**About this exercise**
Search the material for the word "DeqTicketI" and copy every line in which it occurs.

**Input material**

(** The exchange of a free cell [c] that is safe, or whose slot has held no value
    since the head was at most [t]. *)
Lemma wp_enqueue_cas i v t c s h :
  accepted k kEmpty v -> 0 <= t < two64 -> wf c -> val c = None -> cyc c < t / n ->
  enq_at i v t h ->
  cyc c < cyc (cells_of s !!! slot t) \/
    (cells_of s !!! slot t = c /\ (safe c = true \/ wmark n (events h) (slot t) <= t)) ->
  wp i (let! ok := atomic_lin (cas2_entry (slot_index n bt t) (enc c)
                                   (mkEntry (pack_cycle_flags (t / n) true) v))
                       (fun ok : bool => if ok then [PutAt t v] else []) in
       if (ok : bool) then
         let! th := atomic load_threshold in
         if negb (th =? threshold_reset n) then
           let! _ := atomic (store_threshold (threshold_reset n)) in Ret (inr (RBool true))
         else Ret (inr (RBool true))
       else Ret (inl (EnqSlot v t)))%prog (Q i) (s, h).
Proof.
  intros Hv Ht Hwc Hval Hlt Hd Hcell. simpl. pose proof (two63_half _ (ticket_cycle k Hk t Ht)) as Hct.
  apply (wp_act _ _ _ i (fun s h => enq_at i v t h /\ (cyc c < cyc (cells_of s !!! slot t) \/
    (cells_of s !!! slot t = c /\ (safe c = true \/ wmark n (events h) (slot t) <= t))))).
  { apply stable_and; [stab|]. destruct (safe c).
    - intros c1 c2 Hr H. destruct (stable_read i t c Hval c1 c2 Hr) as [?|?]; [|by left|right; auto].
      destruct H as [?|[? _]]; auto.
    - intros c1 c2 Hr H. destruct (stable_read_mark i t c t Hval c1 c2 Hr) as [?|[? ?]]; [|by left|right; auto].
      destruct H as [?|[? [?|?]]]; [by left|done|by right]. }
  { done. }
  clear s h Hd Hcell. intros s h s2 ok [Hd Hcell] HI. rewrite (scq_cas2_entry_eq k Hk).
  pose proof HI as (HR & HA & Hb). destruct (cells_lookup s h t HR) as [Hwc' Hl].
  case_decide as Heq; intros [= <- <-] _.
  - assert (cells_of s !!! slot t = c) as Hc by (apply enc_inj; [done|done|congruence]).
    assert (wf (mkCell (t / n) true (Some v))) as Hwd by (split; [done|]; by intros v' [= <-]).
    set (d := mkCell (t / n) true (Some v)) in *.
    change (mkEntry (pack_cycle_flags (t / n) true) v) with (enc d).
    change (HLin i <$> [?e]) with [HLin (Op:=qop Z) (R:=qres Z) i e].
    destruct c as [cy b ?]. simpl in Hval, Hlt. subst val.
    assert (Gr i (s, h) (set_entry (slot_index n bt t) (enc d) s, h ++ [HLin i (PutAt t v)])) as HG.
    { unfold Gr. simpl. rewrite set_entry_cells by done.
      apply (evolves_store n n_ring _ _ (tail_ s) _ _ _ _ cy b); [apply HR|done|done|].
      destruct Hcell as [Hcell|[_ Hcell]]; [rewrite Hc in Hcell; simpl in Hcell; lia|done]. }
    split_and!; [done| |].
    + destruct Hd as [ts Hd]. split_and!; simpl; try lia; [|by eapply attended_enq].
      apply (ring_ok_cas s h); [done|done|]. by apply (ring_store n n_ring _ _ _ _ _ _ _ cy b); [apply HR|..].
    + apply (wp_enqueue_finish i v t); [done|]. destruct Hd as [ts Hd]. exists ts.
      by rewrite opview_snoc, decide_True, Hd, <- app_assoc.
  - rewrite lin_nil. split_and!; [by apply Gr_same|done|]. apply wp_done. simpl. auto.
Qed.
(** The end of a successful enqueue. *)
Definition enqueue_finish : prog_t :=
  (let! th := atomic load_threshold in
   do! (if negb (th =? threshold_reset scqsize_)
        then atomic (store_threshold (threshold_reset scqsize_)) else Ret tt);
   do! atomic fetch_add_enq_success;
   Ret (inr (RBool true)))%prog.

Definition enqueue_ptr_slot (p t : Z) : prog_t :=
  (let cycle_t := t / scqsize_ in
   let j := slot_index t in
   let! ent := atomic (load_entry_p j) in
   let cycle_e := unpack_cycle (pcycle_flags ent) in
   if cycle_less cycle_e cycle_t && (ptr ent =? 0) then
     let is_safe := unpack_is_safe (pcycle_flags ent) in
     let! go_on := (if is_safe then Ret true
                    else let! hd := atomic load_head in Ret (hd <=? t)) in
     if (go_on : bool) then
       let expected := ent in
       let desired := mkEntryP (pack_cycle_flags cycle_t true) p in
       let! ok := atomic_lin (cas2_entry_p j expected desired)
                    (fun ok : bool => if ok then [PutAt t p] else []) in
       if (ok : bool) then enqueue_finish else Ret (inl (EnqSlotP p t))
     else Ret (inl (EnqTicketP p))
   else Ret (inl (EnqTicketP p)))%prog.

Definition enqueue_index_slot (p t : Z) : prog_t :=
  (let cycle_t := t / scqsize_ in
   let j := slot_index t in
   let! ent := atomic (load_entry_i j) in
   let cycle_e := unpack_cycle (cycle_flags ent) in
   if cycle_less cycle_e cycle_t && (index_or_ptr ent =? kEmptyIndex) then
     let is_safe := unpack_is_safe (cycle_flags ent) in
     let! go_on := (if is_safe then Ret true
                    else let! hd := atomic load_head in Ret (hd <=? t)) in
     if (go_on : bool) then
       let! set := atomic_lin (cas_ptr_array j 0 p)
                     (fun set : bool => if set then [HoldPtr t p] else []) in
       if negb set then Ret (inl (EnqTicketI p))
       else
         let expected := ent in
         let desired := mkEntry (pack_cycle_flags cycle_t true) (u64 j) in
         let! ok := atomic_lin (cas2_entry_i j expected desired)
                      (fun ok : bool => if ok then [PutAt t p] else []) in
         if (ok : bool) then enqueue_finish
         else
           do! atomic_lin (cas_ptr_array j p 0) (fun _ => [FreePtr t]);
           Ret (inl (EnqSlotI p t))
     else Ret (inl (EnqTicketI p))
   else Ret (inl (EnqTicketI p)))%prog.

(** [dequeue_ptr] and [dequeue_index]: the test of the threshold. *)
Definition dequeue_entry : prog_t :=
  (let ticket := if using_fallback_ then DeqTicketI else DeqTicketP in
   let! th := atomic load_threshold in
   if th <? 0 then
     let! head_now := atomic load_head in
     let! tail_now := atomic load_tail in
     if head_now <? tail_now then
       do! atomic (store_threshold (threshold_reset scqsize_));
       Ret (inl ticket)
     else Ret (inr (RVal 0))
   else Ret (inl ticket))%prog.

Definition dequeue_ticket (next : Z -> label) : prog_t :=
  (let! h := atomic_lin fetch_add_head (fun h => [TakeHead h]) in
   Ret (inl (next h)))%prog.

(** What follows the inner loop; [again] is the outer loop of the mode. *)
Definition dequeue_after (again : label) (h : Z) : prog_t :=
  (let! t := atomic load_tail in
   if t <=? add64 h 1 then
     let! prev := atomic fetch_sub_threshold in
     let next := i64 (prev - 1) in
     if next <=? 0 then
       let! head_now := atomic load_head in
       let! tail_now := atomic load_tail in
       if (tail_now <? head_now) && (scqsize_ <? sub64 head_now tail_now)
       then Ret (inl FixLoop) else Ret (inr (RVal 0))
     else Ret (inr (RVal 0))
   else
     let! prev := atomic fetch_sub_threshold in
     let next := i64 (prev - 1) in
     if next <=? 0 then
       let! head_now := atomic load_head in
       let! tail_now := atomic load_tail in
       if head_now <? tail_now then
         do! atomic (store_threshold (threshold_reset scqsize_));
         Ret (inl again)
       else if (tail_now <? head_now) && (scqsize_ <? sub64 head_now tail_now)
       then Ret (inl FixLoop) else Ret (inr (RVal 0))
     else Ret (inl again))%prog.

Definition dequeue_ptr_slot (h : Z) (inner_retries : nat) : prog_t :=
  (let cycle_h := h / scqsize_ in
   let j := slot_index h in
   let! ent := atomic (load_entry_p j) in
   let cycle_e := unpack_cycle (pcycle_flags ent) in
   if cycle_e =? cycle_h then
     let value := ptr ent in
     if value =? 0 then dequeue_after DeqTicketP h
     else if negb (unpack_is_safe (pcycle_flags ent)) then
       let inner_retries := S inner_retries in
       if (MAX_INNER_RETRIES <? inner_retries)%nat then dequeue_after DeqTicketP h
       else Ret (inl (DeqSlotP h inner_retries))
     else
       do! atomic_lin (exchange_entry_ptr j 0) (fun _ => [GetAt h value]);
       do! atomic fetch_add_deq_success;
       Ret (inr (RVal value))
   else
     let desired :=
       if ptr ent =? 0
       then mkEntryP (pack_cycle_flags cycle_h (unpack_is_safe (pcycle_flags ent))) 0
       else mkEntryP (pack_cycle_flags cycle_e false) (ptr ent) in
     if cycle_less cycle_e cycle_h then
       let expected := ent in
       let! ok := atomic (cas2_entry_p j expected desired) in
       if negb ok then Ret (inl (DeqSlotP h inner_retries)) else dequeue_after DeqTicketP h
     else dequeue_after DeqTicketP h)%prog.

Definition dequeue_index_slot (h : Z) (inner_retries : nat) : prog_t :=
  (let cycle_h := h / scqsize_ in
   let j := slot_index h in
   let! ent := atomic (load_entry_i j) in
   let cycle_e := unpack_cycle (cycle_flags ent) in
   if cycle_e =? cycle_h then
     let idx := index_or_ptr ent in
     if idx =? kEmptyIndex then dequeue_after DeqTicketI h
     else if negb (unpack_is_safe (cycle_flags ent)) then
       let inner_retries := S inner_retries in
       if (MAX_INNER_RETRIES <? inner_retries)%nat then dequeue_after DeqTicketI h
       else Ret (inl (DeqSlotI h inner_retries))
     else
       let! value := atomic_lin (exchange_ptr_array idx 0) (fun value => [TakePtr h value]) in
       do! atomic_lin (exchange_entry_index j kEmptyIndex) (fun _ => [GetAt h value]);
       do! atomic fetch_add_deq_success;
       Ret (inr (RVal value))
   else
     let desired :=
       if index_or_ptr ent =? kEmptyIndex
       then mkEntry (pack_cycle_flags cycle_h (unpack_is_safe (cycle_flags ent))) kEmptyIndex
       else mkEntry (pack_cycle_flags cycle_e false) (index_or_ptr ent) in
     if cycle_less cycle_e cycle_h then
       let expected := ent in
       let! ok := atomic (cas2_entry_i j expected desired) in
       if negb ok then Ret (inl (DeqSlotI h inner_retries)) else dequeue_after DeqTicketI h
     else dequeue_after DeqTicketI h)%prog.
(** A free, older cell is advanced; the rest of the iteration follows. *)
Lemma run_advance fb w s cells t c :
  repr fb s cells -> length cells = Z.to_nat n -> cells !!! slot t = mkCell c true None ->
  0 <= c < t / n -> 0 <= t < two64 ->
  exists s', run (bodyk fb (DeqSlot fb t)) w s = run (dequeue_after n (DeqTicket fb) t) w s' /\
    repr fb s' (<[slot t := mkCell (t / n) true None]> cells) /\ counters s' = counters s.
Proof.
  intros Hr Hl Hc Hlt Ht. pose proof (cycle63 t Ht) as Hct.
  pose proof (slot_of_lt n t size_ring_k) as Hsl. rewrite <- Hl in Hsl.
  assert (0 <= c < two63) as Hc63 by lia.
  unfold DeqSlot, DeqTicket, repr in *. destruct fb; simpl bodyk.
  - destruct Hr as [Hei Hpa]. unfold dequeue_index_slot. simpl. rewrite load_entry_i_eq. simpl.
    rewrite (proj2 Hei _ Hsl), Hc. simpl.
    rewrite unpack_cycle_pack, unpack_is_safe_pack by done.
    destruct (Z.eqb_spec c (t / n)) as [|Hne]; [lia|]. rewrite cycle_less_spec by done.
    destruct (Z.ltb_spec c (t / n)); [|lia]. simpl.
    rewrite cas2_entry_i_eq. simpl. rewrite (proj2 Hei _ Hsl), Hc, decide_True by done. simpl negb.
    cbv iota. eexists. split; [reflexivity|split; [|done]].
    unfold set_entry_i. simpl. rewrite scqp_slot_index_eq. split; [by apply enc_list_insert|].
    apply (enc_list_id _ _ _ _ _ 0); [done|done|done|]. by rewrite Hc.
  - unfold dequeue_ptr_slot. simpl. rewrite load_entry_p_eq. simpl.
    rewrite (proj2 Hr _ Hsl), Hc. simpl.
    rewrite unpack_cycle_pack, unpack_is_safe_pack by done.
    destruct (Z.eqb_spec c (t / n)) as [|Hne]; [lia|]. rewrite cycle_less_spec by done.
    destruct (Z.ltb_spec c (t / n)); [|lia]. simpl.
    rewrite cas2_entry_p_eq. simpl. rewrite (proj2 Hr _ Hsl), Hc, decide_True by done. simpl negb.
    cbv iota. eexists. split; [reflexivity|split; [|done]].
    unfold set_entry_p. simpl. rewrite scqp_slot_index_eq. by apply enc_list_insert.
Qed.

(** ** The invariant between operations

    [b] is the number of further operations for which the 64-bit counters are
    known not to overflow.  The distance of a lagging tail is bounded by what
    the threshold has lost since the tail was last in front. *)
Definition rep (fb : bool) (s : state) (q : list Z) (b : Z) : Prop :=
  exists cells, repr fb s cells /\ seq_rep n cells (head_ s) (tail_ s) q /\
    (-1 <= threshold_ s <= threshold_reset n /\
     head_ s - tail_ s <= threshold_reset n - threshold_ s) /\
    Forall (fun v => 0 < v) q /\
    (0 <= b /\ Z.max (head_ s) (tail_ s) + b < two64) /\
    (0 <= deq_success_ s /\ enq_success_ s = deq_success_ s + Z.of_nat (length q) /\
     enq_success_ s <= Z.max (head_ s) (tail_ s)).

Lemma rep_weaken fb s q b b' : rep fb s q b -> 0 <= b' <= b -> rep fb s q b'.
Proof.
  intros (cells & H1 & H2 & H3 & H4 & H5 & H6) Hb. exists cells.
  split; [done|]. split; [done|]. split; [done|]. split; [done|]. split; [lia|done].
Qed.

**Solution to the exercise**
  (let ticket := if using_fallback_ then DeqTicketI else DeqTicketP in
     if idx =? kEmptyIndex then dequeue_after DeqTicketI h
       if (MAX_INNER_RETRIES <? inner_retries)%nat then dequeue_after DeqTicketI h
       if negb ok then Ret (inl (DeqSlotI h inner_retries)) else dequeue_after DeqTicketI h
     else dequeue_after DeqTicketI h)%prog.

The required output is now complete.